I hope the Congolese Government won’t be offended by the parallel, but that’s just what’s been happening with the Government finances. After years of chaos, Supernanny (The IMF, the World Bank, the EU, Britain and France) brings in a team of highly experienced experts. They set up new budget systems, new tax structures and new expenditure controls. There are full time advisers in The Bank of Congo, the Ministry of Finance and the Ministry of Budget. The first such adviser, from the IMF, started nine years ago, so everyone’s had plenty of time to get used to the idea of financial reform and modern management methods. They can now proudly point to the fact that the annual budget is now properly presented and analysed.

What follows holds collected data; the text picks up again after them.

Lemma number_torn d n c p q :
  (c :: p) ++ q = num_text n -> dead (parse_value d ((c :: p) ++ R)).
Proof.
  intros Hp. destruct (num_text_head n) as (b & t & Ht & Hb). rewrite Ht in Hp.
  injection Hp as -> Hp. rewrite <- app_comm_cons, parse_value_number by done.
  assert (num_rest (b :: p ++ R)) as Hr.
  { exists (b :: p). split; [|done]. pose proof (num_text_chars n) as Hc. rewrite Ht, <- Hp in Hc.
    rewrite app_comm_cons in Hc. by apply Forall_app in Hc as [Hc _]. }
  pose proof (parse_number_keeps _ Hr) as Hk. destruct (parse_number (b :: p ++ R)); [|done..].
  by apply num_rest_stuck.
Qed.

(** A torn value is dead. *)
Lemma parse_value_torn v d :
  fits d v -> (d <= maxNestingDepth)%nat -> tears (parse_value d) json_text v.
Proof.
  revert d. induction v as [|[]|n|t|s|l IH|o IH] using json_nested_ind; intros d Hf Hd p q Hp Hq;
    (destruct p as [|c p]; [simpl; by apply follows_value|]).
  - injection Hp as -> Hp. destruct d; exact (literal_torn "ull" p q JNull Hp Hq eq_refl).
  - injection Hp as -> Hp. destruct d; exact (literal_torn "rue" p q (JBool true) Hp Hq eq_refl).
  - injection Hp as -> Hp. destruct d; exact (literal_torn "alse" p q (JBool false) Hp Hq eq_refl).
  - by eapply number_torn.
  - by destruct d.
  - injection Hp as -> Hp. pose proof (parse_string_torn s p q Hp Hq) as Hs.
    destruct d; cbn -[parse_string]; by destruct (parse_string (p ++ R)).
  - destruct d as [|d]; [done|]. injection Hp as -> Hp. apply fails_dead.
    change (fails (parse_array (parse_value d) (p ++ R))).
    eapply parse_array_torn; [apply follows_value; lia| |exact Hp|done|].
    + apply (Forall_impl _ _ _ (proj2 (Forall_and _ _) (conj IH Hf))).
      intros v [Hv Hv']. split; [|apply Hv; [done|lia]]. intros k Hk. by apply parse_value_text.
    + intros v Hv. exists d. by eapply Forall_forall in Hf.
  - destruct d as [|d]; [done|]. injection Hp as -> Hp. apply fails_dead.
    change (fails (parse_object (parse_value d) (p ++ R))).
    eapply parse_object_torn; [|exact Hp|done].
    apply (Forall_impl _ _ _ (proj2 (Forall_and _ _) (conj IH Hf))).
    intros v [Hv Hv']. split; [|apply Hv; [done|lia]]. intros k Hk. by apply parse_value_text.
Qed.

(** A torn object of which something is there gives no value. *)
Lemma object_torn o d p q :
  fits d (JObj o) -> (d <= maxNestingDepth)%nat -> p ++ q = json_text (JObj o) -> p <> [] -> q <> [] ->
  fails (parse_value d (p ++ R)).
Proof.
  intros Hf Hd Hp Hne Hq. destruct p as [|c p]; [done|]. injection Hp as -> Hp.
  destruct d as [|d]; [done|]. change (fails (parse_object (parse_value d) (p ++ R))).
  eapply parse_object_torn; [|exact Hp|done].
  eapply Forall_impl; [exact Hf|]. intros kv Hv.
  split; [|apply parse_value_torn; [done|lia]]. intros k Hk. by apply parse_value_text.
Qed.

End Torn.

(** ** Documents one per line *)

(** An object whose first key starts with a lower-case letter. *)
Definition lettered (v : json) : Prop :=
  match v with
  | JObj ((String c _, _) :: _) => 97 <= Z.of_N (N_of_ascii c) <= 122
  | _ => False
  end.

Definition line (v : json) : text := json_text v ++ [c_newline].

Lemma commas_prefix t ts : exists t', commas (t :: ts) = t ++ t'.
Proof. destruct ts; [exists []; by rewrite app_nil_r|]. by eexists. Qed.

(** A letter is written as it is. *)
Lemma letter_text b : 97 <= b <= 122 -> ascii_text b = [b].
Proof.
  intros Hb. unfold ascii_text, short_escape, c_quote, c_backslash.
  rewrite !(proj2 (Z.eqb_neq b _)) by lia. by rewrite (proj2 (Z.ltb_ge b 0x20)) by lia.
Qed.

Lemma lettered_head v :
  lettered v -> exists b t, json_text v = c_lbrace :: c_quote :: b :: t /\ 97 <= b <= 122.
Proof.
  destruct v as [| | | | | |[|[[|c key] v] o]]; try done. intros Hb. cbn [lettered] in Hb.
  cbn [json_text]. rewrite fmap_cons. cbn [fst snd].
  destruct (commas_prefix (quote (String c key) ++ c_colon :: json_text v) (member_text <$> o)) as [t ->].
  rewrite quote_app. cbn [bytes_of quote_from].
  rewrite (proj2 (Z.ltb_lt _ 0x80)), letter_text by lia. by eexists _, _.
Qed.

(** ** Pieces

    A write may stop after any number of bytes of a line. *)

Record piece := mkPiece { pi_doc : json; pi_length : nat }.

Definition piece_text (x : piece) : text := firstn (pi_length x) (line (pi_doc x)).

(** What a reader that stops at the first error finds in a piece: nothing, the
    document (its newline may be missing), or a torn document. *)
Inductive finding := Nothing | Whole (v : json) | Torn.

Definition piece_finding (x : piece) : finding :=
  if bool_decide (pi_length x = 0%nat) then Nothing
  else if bool_decide (pi_length x < length (json_text (pi_doc x)))%nat then Torn
  else Whole (pi_doc x).

Definition pieces_text (xs : list piece) : text := mjoin (piece_text <$> xs).

Definition piece_ok (x : piece) : Prop := lettered (pi_doc x) /\ fits maxNestingDepth (pi_doc x).

Lemma piece_cases x : lettered (pi_doc x) ->
  match piece_finding x with
  | Nothing => piece_text x = []
  | Whole v => v = pi_doc x /\ (piece_text x = json_text v \/ piece_text x = line v)
  | Torn => piece_text x <> [] /\ exists q, q <> [] /\ piece_text x ++ q = json_text (pi_doc x)
  end.
Proof.
  intros Hl. destruct (lettered_head _ Hl) as (b & t & Ht & _).
  unfold piece_finding, piece_text. destruct x as [v n]. cbn [pi_doc pi_length] in *.
  case_bool_decide; [by subst|]. unfold line. rewrite firstn_app. case_bool_decide.
  - replace (n - length (json_text v))%nat with 0%nat by lia. simpl. rewrite app_nil_r. split.
    + rewrite Ht. by destruct n.
    + exists (skipn n (json_text v)). split; [|apply firstn_skipn]. intros Hn.
      apply (f_equal length) in Hn. rewrite length_skipn in Hn. simpl in Hn. lia.
  - split; [done|]. rewrite firstn_all2 by lia.
    destruct (n - length (json_text v))%nat; [left|right]; simpl; [by rewrite app_nil_r|by rewrite take_nil].
Qed.

Lemma letter_stuck b r : 97 <= b <= 122 -> stuck (b :: r).
Proof.
  intros Hb. unfold stuck.
  rewrite skip_ws_head by (unfold is_space, c_space, c_tab, c_return, c_newline; lia).
  unfold c_comma, c_colon, c_rbrack, c_rbrace. lia.
Qed.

But . . . that’s theory. What about reality? The 2012 budget, which was ready for submission to Parliament in October last year, was only adopted by Parliament in July 2012, thus giving spending departments, in the first seven months of the year, carte blanche to spend what they liked. Why the delay? The members of Parliament were too busy campaigning for the elections in October and November last year to bother about the budget. And this year, it took five months to form a new Government and just as long to get Parliamentary timetables back on track.

But even if there had been a budget would it have made a difference? The 2011 budget was passed in good time, so no one could claim that it didn’t exist. But what they could do was to use the procedure for emergencies under which expenditure may be made even though it is not budgeted. And in 2011 the country experienced so many so-called emergencies that 47.5% of the budget was spent using that excuse. And if you analyse which Ministries had to face the most emergencies it was, of course, the offices of the President and the Prime Minister. Emergencies such as having to induce people to vote for them, maybe?

The neat thing about the Congolese budget is that individual Ministries have their own sources of funds – taxation which they can levy directly from the public. These funds are supposed to go directly into the national treasury, but the Ministries concerned have no intention of allowing that. So the funds are kept off-budget, and used as a personal slush fund for patronage by the Minister, and salary supplements for him and his senior staff.

The situation has not been helped by the fact that, in an effort to reduce corruption and other offences, the government invented a truly Kafka-esque system for the approval of payments. The total number of actions required to pay a government bill was, until very recently, 120. You can imagine that there is every incentive to bypass that process, if you can use your own Ministry funds and just pay friends and family directly for services received. Even though this process has now been reduced to 20 steps, there’s still every incentive to ignore the system.

Anyway, that’s all going to end soon. A new report prepared by Supernanny has detailed all this malfeasance and described in detail the liberties which have been taken with the system. We have every confidence that its recommendations will be adopted and implemented with enthusiasm within the next six months. Every confidence??